Ozon’s script, adapted from a play by Maurice Rostand written before the (Ernst) Lubitsch 1932 film (Broken Lullaby), is anchored by an image of a Frenchman putting flowers on the grave of a German soldier. The time is 1919, just after the World War I – and the point of view has now been switched from the French victors to the German losers. Anna, powerfully played by German star Paula Beer, is mourning her fiancée Frantz (Anton von Lucke, in flashbacks) , who was killed in the trenches. She lives with her late beau’s parents, Dr. Hans Hoffmeister (Ernst Stötzner) and his wife Magda (Marie Gruber). Anna is a keeper of the flame, so the sight of a Gallic gent named Adrien (Pierre Niney), the one leaving roses by Frantz’s tombstone, startles her. Dr. Hofffmeister instinctively sees the stranger as the enemy (“all Frenchmen killed my only son”), but slowly warms – as does Anna – to his tales of her soldier boyfriend in Paris before the war, where the two men visited the Louvre and spent hours discussing Manet’s painting “Le Suicidé.” Ozon keeps the homoerotic possibilities between Adrien and Frantz as subtext. And Anna’s attraction to this mysterious stranger leads her to follow him to Paris after they part on a note of brutal truth."
— Peter Travers, RollingStoneMarch 16, 2017

Screen shot of one of the most electric scenes in Berlin Metroplis

"Babylon Berlin (on Netflix) is an exhilarating, gritty sixteen-part series that is a mash-up of genres. On the most basic level, it is a propulsive police procedural and political thriller that has been adapted from the crime novel of the same name by Volker Kutscher (Picador, translated in 2016), the first in a series planned by the author culminating with the 1938 Kristallnacht. More importantly, the drama – reportedly the most expensive German television production involving three directors in every episode – is a vivid evocation of 1929 Berlin accented with film noir a few months before the crash of the American stock market. Ten years after the end of the Great War veterans still carry its scars; the war's consequences accelerate extremist politics from the left and the right threatening the rule of law and destabilizing the fragility of the Weimar Republic; pockets of poverty in the city remain with its attendant political and social ramifications, particularly for vulnerable women; and the attempt to blot out a humiliating defeat and for most Germans a shameful peace treaty explain in part its frenetic cultural, social and sexual life. Very little of the political, social and cultural tapestry of Berlin portrayed in the series is based on the novel. The series other strength is its focus on character development that enables the actors to grow into their roles and deliver strong performances."
— Robert Douglas, Critics at Large

"Metropolis is the 14th book in the critically acclaimed and award-winning Bernie Gunther series from the late Philip Kerr. However, this tale is more a prequel as it outlines the early years of a young Bernie as a detective in Berlin, unaware of the horrors that will await him in the coming days.

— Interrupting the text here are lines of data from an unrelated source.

Lemma copyItem_index (i : Z) (hsh : string) (x : NsItem) :
  Forall (fun n => ImportIndex n = i) (leaves (copyItem i hsh x)).
Proof.
  induction x as [n|m IHm] using NsItem_tree_ind.
  - simpl. constructor; [reflexivity | constructor].
  - simpl. induction m as [|[k v] m IHl]; simpl.
    + constructor.
    + inversion IHm as [|? ? Hhead Htail]; subst.
      apply Forall_app. split; [exact Hhead | now apply IHl].
Qed.

Lemma copyNamespace_index (ns : Namespace) (i : Z) (hsh : string) :
  Forall (fun n => ImportIndex n = i) (ns_leaves (copyNamespace ns i hsh)).
Proof. exact (copyItem_index i hsh (NsInterior ns)). Qed.

Lemma is_nil_true {A : Type} (l : list A) : is_nil l = true -> l = [].
Proof. destruct l; [reflexivity | discriminate]. Qed.

Lemma indexed_from_nth {A : Type} (l : list A) (k i : nat) (x : A) :
  In (i, x) (indexed_from k l) -> k <= i /\ nth_error l (i - k) = Some x.
Proof.
  revert k. induction l as [|y l IH]; simpl; intros k Hin; [contradiction|].
  destruct Hin as [Heq|Hin].
  - injection Heq as <- <-. split; [lia|]. now rewrite Nat.sub_diag.
  - apply IH in Hin. destruct Hin as [Hle Hnth]. split; [lia|].
    replace (i - k) with (S (i - S k)) by lia. exact Hnth.
Qed.

Section ImportsWithProblems.
Context {HP : Helpers}.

It is 1928 and Berlin is a modern Babylon, bursting with artistic creativity as well as unprecedented sexual freedom, yet also witnessing of virulent anti-Semitism, anti-immigration, and anti-gay fervor, and street battles between political extremists on the right and the leftThe Weimar Republic is nearing its end, and a monster called Hitler is about to make his appearance....
Like Bernie, Berlin’s people are still suffering from the devastating psychic and physical wounds of World War I, with which he is only too well acquainted from his hell on the Western Front. Even mundane things like cigar smoke still brings flashbacks of the bloody nightmare of four years of trench warfare....

Metropolis is Kerr’s and Bernie’s swan song—a brilliant Berlin opera...with an intricate and riveting plot. And just like Fritz Lang’s Metropolis, Philip Kerr’s Metropolis is a masterpiece."